A través del Taekwon-do tradicional, los niños ejercitarán su respiración y aprenderán a relajarse para hacer frente a las situaciones conflictivas y a la falta de concentración, problemas tan evidentes en la sociedad actual. El Taekwon-do tradicional les ayudará en su largo camino hacia el dominio físico y psíquico, despertándoles a los mas perseverantes en el arte, el descubrimiento del propio”maestro”.
Las clases de Taekwon-do tradicional asocian el trabajo corporal y mental. Tratándose de niños, la estimulación es un factor muy importante. En razón de eso, es conveniente que en una clase de Taekwon-do el instructor despierte en el alumno todas sus cualidades.

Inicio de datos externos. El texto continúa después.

Lemma main_audio_without_plot ext emotional_file neutral_file output_file plot_file st :
  audio_output (trace (main ext emotional_file neutral_file output_file plot_file st).2)
  = audio_output (trace (main ext emotional_file neutral_file output_file None st).2).
Proof.
  unfold main.
  apply audio_bind_cong; intros _ ?.
  apply audio_bind_cong; intros [y_emo sr_emo] ?.
  apply audio_bind_cong; intros [y_neu sr_neu] ?.
  destruct (negb _); [done|]. cbv zeta.
  apply audio_bind_cong; intros _ ?.
  apply audio_bind_cong; intros [[f0_emo sp_emo] ap_emo] ?.
  apply audio_bind_cong; intros [[f0_neu sp_neu] ap_neu] ?.
  apply audio_bind_cong; intros _ ?.
  apply audio_bind_cong; intros [[f0_conv sp_conv] ap_conv] ?.
  apply audio_bind_cong; intros _ ?.
  apply audio_bind_cong; intros y_conv ?.
  apply audio_bind_cong; intros _ ?.
  apply audio_bind_cong; intros _ written.
  transitivity (audio_output (trace written)); [|symmetry].
  - apply (wp_audio_silent _ (plot_event 5) (λ _ _, True));
      [apply plot_event_not_write|].
    apply wp_bind. destruct (truthy plot_file).
    + apply wp_bind, wp_emit; [done|].
      eapply wp_mono; [apply wp_plot_f0_contours|].
      intros _ ? _ _. by wp_run.
    + by wp_run.
  - apply (wp_audio_silent _ (plot_event 5) (λ _ _, True));
      [apply plot_event_not_write|].
    simpl. by wp_run.
Qed.

Lemma bind_ok {A B} (m : M A) (k : A → M B) st x st' :
  m st = (inr x, st') → bind m k st = k x st'.
Proof. unfold bind. by intros ->. Qed.

Lemma Raised_not_in_main_trace ext emotional_file neutral_file evs :
  Forall (main_event ext emotional_file neutral_file) evs →
  ∀ e, Raised e ∈ evs →
       e = sample_rate_error ∧ mismatch ext emotional_file neutral_file.
Proof.
  intros Hevs e He. rewrite Forall_forall in Hevs.
  destruct (Hevs _ He) as [_ Hraise]. by apply Hraise.
Qed.

(** C5: when librosa reports different rates for the two files, [main]
    fails with the [ValueError] of its sample-rate check, having done
    nothing but print its first message and load the two files: no
    analysis, no synthesis, nothing written.  And in any run the only
    [raise] statement [main] executes is that of the sample-rate check, and
    it does so only when the two rates differ. *)
Theorem main_sample_rate_check ext emotional_file neutral_file output_file plot_file st :
  (∀ y1 sr1 y2 sr2,
     librosa_load ext emotional_file default_target_sr true = inr (y1, sr1) →
     librosa_load ext neutral_file default_target_sr true = inr (y2, sr2) →
     sr1 ≠ sr2 →
     ∃ st' evs,
       main ext emotional_file neutral_file output_file plot_file st
         = (inl (Exn ValueError "Sampling rates of the two files must be the same."),
            st') ∧
       trace st' = trace st ++ evs ∧
       evs = [Print "Loading and preprocessing audio files...";
              LibrosaLoad emotional_file 22050 true;
              LibrosaLoad neutral_file 22050 true;
              Raised sample_rate_error] ∧
       Forall (λ ev, is_analysis ev = false ∧ is_synthesis ev = false
                     ∧ is_write ev = false) evs) ∧
  (∃ evs,
     trace (main ext emotional_file neutral_file output_file plot_file st).2
       = trace st ++ evs ∧
     ∀ e, Raised e ∈ evs →
          e = sample_rate_error ∧ mismatch ext emotional_file neutral_file).
Proof.
  split.
  - intros y1 sr1 y2 sr2 H1 H2 Hne. eexists _, _.
    split; [|split; [|split; [reflexivity|by repeat constructor]]].
    + unfold main.
      erewrite bind_ok by reflexivity. cbv beta.
      erewrite bind_ok by (by apply load_and_preprocess_audio_ok). cbv beta iota.
      erewrite bind_ok by (by apply load_and_preprocess_audio_ok). cbv beta iota.
      apply Z.eqb_neq in Hne. rewrite Hne. reflexivity.
    + simpl. by rewrite <- !app_assoc.
  - destruct (wp_trace _ _ _ _
                (wp_main ext emotional_file neutral_file output_file plot_file st))
      as (evs & Ht & Hevs).
    exists evs. split; [done|]. by apply Raised_not_in_main_trace.
Qed.

Lemma main_sample_rate_check_witness :
  (librosa_load (Stub.world Stub.native_load) "emotion.wav" default_target_sr true
     = inr (Stub.samples "emotion.wav", 16000%Z) ∧
   librosa_load (Stub.world Stub.native_load) "neutral.wav" default_target_sr true
     = inr (Stub.samples "neutral.wav", 22050%Z) ∧
   16000%Z ≠ 22050%Z) ∧
  ∃ st' evs,
    main (Stub.world Stub.native_load) "emotion.wav" "neutral.wav"
         "converted.wav" (Some "f0_comparison.png"%string) Stub.empty
      = (inl (Exn ValueError "Sampling rates of the two files must be the same."),
         st') ∧
    trace st' = trace Stub.empty ++ evs ∧
    evs = [Print "Loading and preprocessing audio files...";
           LibrosaLoad "emotion.wav" 22050 true;
           LibrosaLoad "neutral.wav" 22050 true;
           Raised sample_rate_error] ∧
    Forall (λ ev, is_analysis ev = false ∧ is_synthesis ev = false
                  ∧ is_write ev = false) evs.
Proof.
  assert (16000%Z ≠ 22050%Z) as Hne by done.
  split; [by repeat split|].
  exact (proj1 (main_sample_rate_check (Stub.world Stub.native_load)
                  "emotion.wav" "neutral.wav" "converted.wav"
                  (Some "f0_comparison.png"%string) Stub.empty)
           _ _ _ _ eq_refl eq_refl Hne).
Defined.

(** ** The loader *)


Lemma stub_returns_requested_rate :
  returns_requested_rate (Stub.world Stub.resampling_load).
Proof.
  intros p sr mono y sr'. simpl. unfold Stub.resampling_load.
  case_match; by intros [=].
Qed.






Example load_missing_file :
  (load_and_preprocess_audio (Stub.world Stub.resampling_load)
     "missing.wav" 22050 Stub.empty).1
  = inl (Exn IOError "No such file or directory: 'missing.wav'").
Proof. reflexivity. Qed.

(** ** The plotter and the configuration *)

(** C7: [plot_f0_contours] changes no array of the store: whatever a
    reference denoted before the call, the three contours among them, it
    denotes after it; the call hands nothing to [sf.write]; and a run of
    [main] writes the same audio whether or not a plot is asked for. *)
Theorem plot_f0_contours_no_mutation ext f0_emo f0_neu f0_conv sr frame_period
    save_path st emotional_file neutral_file output_file plot_file st0 :
  (∀ l a,
     heap st !! l = Some a →
     heap (plot_f0_contours ext f0_emo f0_neu f0_conv sr frame_period save_path st).2
       !! l = Some a) ∧
  audio_output
    (trace (plot_f0_contours ext f0_emo f0_neu f0_conv sr frame_period save_path st).2)
    = audio_output (trace st) ∧
  audio_output
    (trace (main ext emotional_file neutral_file output_file plot_file st0).2)
    = audio_output
        (trace (main ext emotional_file neutral_file output_file None st0).2).
Proof.
  pose proof (wp_plot_f0_contours ext f0_emo f0_neu f0_conv sr frame_period
                save_path st) as Hwp.
  split; [|split].
  - intros l a Hl. by eapply wp_heap.
  - eapply wp_audio_silent; [apply plot_event_not_write|exact Hwp].
  - apply main_audio_without_plot.
Qed.

Example plot_leaves_contours :
  let st := Stub.analysed in
  let st' := (plot_f0_contours (Stub.world Stub.resampling_load)
                0 0 0 22050 5 "f0_comparison.png" st).2 in
  take 5 (heap st') = heap st ∧ length (heap st') = 20.
Proof. vm_compute. split; reflexivity. Qed.

Example main_configuration_in_a_run :
  let tr := trace (main (Stub.world Stub.resampling_load) "emotion.wav"
                     "neutral.wav" "converted.wav"
                     (Some "f0_comparison.png"%string) Stub.empty).2 in
  tr !! 1 = Some (LibrosaLoad "emotion.wav" 22050 true) ∧
  tr !! 2 = Some (LibrosaLoad "neutral.wav" 22050 true) ∧
  tr !! 4 = Some (PwDio (as_float64 (Stub.samples "emotion.wav")) 22050 5) ∧
  length tr = 31.
Proof. vm_compute. repeat split; reflexivity. Qed.

(** C10: when librosa returns the rate it is asked for, both loads of
    [main], which ask for 22050 Hz, report 22050 Hz, so the two rates are
    equal; and no run of [main] executes the [raise] of the sample-rate
    check. *)
Theorem main_sample_rate_check_unreachable ext emotional_file neutral_file
    output_file plot_file st :
  returns_requested_rate ext →
  (∀ st1 st2 y_emo sr_emo st1' y_neu sr_neu st2',
     load_and_preprocess_audio ext emotional_file default_target_sr st1
       = (inr (y_emo, sr_emo), st1') →
     load_and_preprocess_audio ext neutral_file default_target_sr st2
       = (inr (y_neu, sr_neu), st2') →
     sr_emo = 22050%Z ∧ sr_neu = 22050%Z ∧ sr_emo = sr_neu) ∧
  ∃ evs,
    trace (main ext emotional_file neutral_file output_file plot_file st).2
      = trace st ++ evs ∧
    ∀ e, Raised e ∉ evs.
Proof.
  intros Hrate. split.
  - assert (∀ file_path st1 y sr st1',
              load_and_preprocess_audio ext file_path default_target_sr st1
                = (inr (y, sr), st1') → sr = 22050%Z) as Hload.
    { intros file_path st1 y sr st1'.
      destruct (librosa_load ext file_path default_target_sr true)
        as [e|[decoded sr0]] eqn:Hl.
      - by rewrite (load_and_preprocess_audio_fail _ _ _ _ _ Hl).
      - rewrite (load_and_preprocess_audio_ok _ _ _ _ _ _ Hl).
        intros [= _ <- _]. by eapply Hrate. }
    intros st1 st2 y_emo sr_emo st1' y_neu sr_neu st2' H1 H2.
    apply Hload in H1, H2. by subst.
  - destruct (wp_trace _ _ _ _
                (wp_main ext emotional_file neutral_file output_file plot_file st))
      as (evs & Ht & Hevs).
    exists evs. split; [done|]. intros e He.
    destruct (Raised_not_in_main_trace _ _ _ _ Hevs e He)
      as (_ & y1 & sr1 & y2 & sr2 & H1 & H2 & Hne).
    apply Hrate in H1, H2. by subst.
Qed.

Lemma main_sample_rate_check_unreachable_witness :
  returns_requested_rate (Stub.world Stub.resampling_load) ∧
  (∀ st1 st2 y_emo sr_emo st1' y_neu sr_neu st2',
     load_and_preprocess_audio (Stub.world Stub.resampling_load) "emotion.wav"
       default_target_sr st1 = (inr (y_emo, sr_emo), st1') →
     load_and_preprocess_audio (Stub.world Stub.resampling_load) "neutral.wav"
       default_target_sr st2 = (inr (y_neu, sr_neu), st2') →
     sr_emo = 22050%Z ∧ sr_neu = 22050%Z ∧ sr_emo = sr_neu) ∧
  ∃ evs,
    trace (main (Stub.world Stub.resampling_load) "emotion.wav" "neutral.wav"
             "converted.wav" (Some "f0_comparison.png"%string) Stub.empty).2
      = trace Stub.empty ++ evs ∧
    ∀ e, Raised e ∉ evs.
Proof.
  split; [exact stub_returns_requested_rate|].
  exact (main_sample_rate_check_unreachable (Stub.world Stub.resampling_load)
           "emotion.wav" "neutral.wav" "converted.wav"
           (Some "f0_comparison.png"%string) Stub.empty
           stub_returns_requested_rate).
Defined.

(** ** Runs in which the libraries answer *)

Lemma deref_ok l st a : heap st !! l = Some a → deref l st = (inr a, st).
Proof. unfold deref. by intros ->. Qed.

Lemma lift_ok {A} (r : exn + A) x st : r = inr x → lift r st = (inr x, st).
Proof. by intros ->. Qed.

Lemma lift_unit_ok r st : r = None → lift_unit r st = (inr tt, st).
Proof. by intros ->. Qed.

Lemma bind_fail {A B} (m : M A) (k : A → M B) st e st' :
  m st = (inl e, st') → bind m k st = (inl e, st').
Proof. unfold bind. by intros ->. Qed.

Lemma lift_fail {A} (r : exn + A) e st : r = inl e → lift r st = (inl e, st).
Proof. by intros ->. Qed.

Lemma lift_unit_fail r e st : r = Some e → lift_unit r st = (inl e, st).
Proof. by intros ->. Qed.

(** a reference denotes what it was allocated with, or what it denoted
    before the latest allocations *)
Lemma lookup_app_plus {A} (h k : list A) j :
  (h ++ k) !! (length h + j) = k !! j.
Proof. rewrite lookup_app_r by lia. f_equal. lia. Qed.

Ltac solve_lookup :=
  cbn [heap];
  first [ eassumption
        | apply lookup_alloc
        | etrans; [apply lookup_app_plus|]; reflexivity
        | apply lookup_app_l_Some; solve_lookup ].

(** one statement of a run: [bind m k st] goes on as [k x st'] *)
Ltac run_with tac :=
  etrans; [eapply bind_ok; tac|]; cbv beta iota; cbn [heap trace].

(** [m st = (inr _, _)] for a computation [m] made of statements that
    succeed *)
Ltac run_side :=
  lazymatch goal with
  | |- bind _ _ _ = _ =>
      etrans; [eapply bind_ok; run_side|]; cbv beta iota; cbn [heap trace];
      run_side
  | |- deref _ _ = _ => apply deref_ok; solve_lookup
  | |- lift _ _ = _ => apply lift_ok; eassumption
  | |- lift_unit _ _ = _ => apply lift_unit_ok; eassumption
  | |- _ => reflexivity
  end.

Ltac run_step :=
  etrans; [eapply bind_ok; run_side|]; cbv beta iota; cbn [heap trace].

Ltac run := repeat run_step.

Section AnalysisRuns.
Variable ext : externals.

Lemma analyze_speech_run st y sr frame_period wave f0_raw t f0 sp ap :
  heap st !! y = Some wave →
  pw_dio ext wave sr frame_period = inr (f0_raw, t) →
  pw_stonemask ext wave f0_raw t sr = inr f0 →
  pw_cheaptrick ext wave f0 t sr = inr sp →
  pw_d4c ext wave f0 t sr = inr ap →
  analyze_speech ext y sr frame_period st =
    (inr (length (heap st) + 2, length (heap st) + 3, length (heap st) + 4),
     State (heap st ++ [f0_raw; t; f0; sp; ap])
           (trace st ++ [PwDio wave sr frame_period;
                         PwStonemask wave f0_raw t sr;
                         PwCheaptrick wave f0 t sr;
                         PwD4c wave f0 t sr])).
Proof.
  intros Hy Hdio Hstone Hct Hd4c.
  unfold analyze_speech, pw_dio_call, pw_stonemask_call, pw_cheaptrick_call,
    pw_d4c_call.
  run. unfold ret. rewrite !length_app, <- !app_assoc. simpl.
  by rewrite <- !Nat.add_assoc.
Qed.

Lemma synthesize_speech_run st f0 sp ap sr frame_period a_f0 a_sp a_ap y :
  heap st !! f0 = Some a_f0 →
  heap st !! sp = Some a_sp →
  heap st !! ap = Some a_ap →
  pw_synthesize ext a_f0 a_sp a_ap sr frame_period = inr y →
  synthesize_speech ext f0 sp ap sr frame_period st =
    (inr (length (heap st)),
     State (heap st ++ [y])
           (trace st ++ [PwSynthesize a_f0 a_sp a_ap sr frame_period])).
Proof.
  intros Hf0 Hsp Hap Hsyn. unfold synthesize_speech, pw_synthesize_call.
  by run.
Qed.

Los niños deben sentirse cómodos y relajados. La vestimenta aconsejada para la clase es el traje blanco (Dobok) y un cinturón (Ti). Esta indumentaria les permitirá hacer cualquier movimiento con comodidad. Las clases deben ser suministradas en un ambiente limpio, tranquilo, ventilado y silencioso. Los niños pueden estar descalzos o con zapatillas para tatami.
El Taekwon-do ITF puede ser practicado a cualquier hora del día, pero el mejor horario para los pequeños es por la tarde, ya que es el momento cuando el niño sale eufórico del colegio para desahogar toda su energía en el Dojang.
La respiración es una parte integral del Taekwon-do tradicional. El inhalar y exhalar por la nariz es esencial para que el niño pueda estirarse y obtener el equilibrio necesario para empezar a practicar las posiciones del Taekwon-do.
Una vez que el alumno controle su respiración, el profesor empezará con las primeras pautas de la enseñanza. El objetivo del Taekwon-do de la Escuela Mariano Bechara es que, a través de la respiración, el alumno utilice los órganos exteriores (piernas, brazos, saltos, agarres, etc.) para ir calmando a los órganos interiores (corazón, pulmones, diafragma, etc.). Con los niños, la enseñanza del Taekwon-do tradicional debe ir transmitiéndose poco a poco. Lo ideal, al principio, es que aprendan a respirar, relajarse y luego a concentrarse en su propia energía.
Para los niños, el Taekwon-do tradicional debe ser practicado como una actividad recreativa, orientada al descubrimiento del propio potencial (físico, psíquico, espiritual) sin llegar a ser un juego. No se debe exigirles que repitan una postura una y otra vez, al principio, porque eso puede convertirse en algo muy aburrido para ellos.
Hay que ir variando las posturas y los movimientos despacio y a un ritmo que los pequeños no pierdan la concentración. Como ya hemos dicho, el ánimo y la motivación son cruciales en este sentido; el respeto, la moderación y una actitud alegre, deben estar presentes en la clase.
El Taekwon-do tradicional es una actividad muy recomendada para los niños, una acción que favorece su desarrollo en todos los sentidos y le ayuda a relajarse, concentrarse y llevar una vida más tranquila ahora y en el futuro, manteniendo siempre una actitud mental positiva para ir creciendo lleno de salud y felicidad.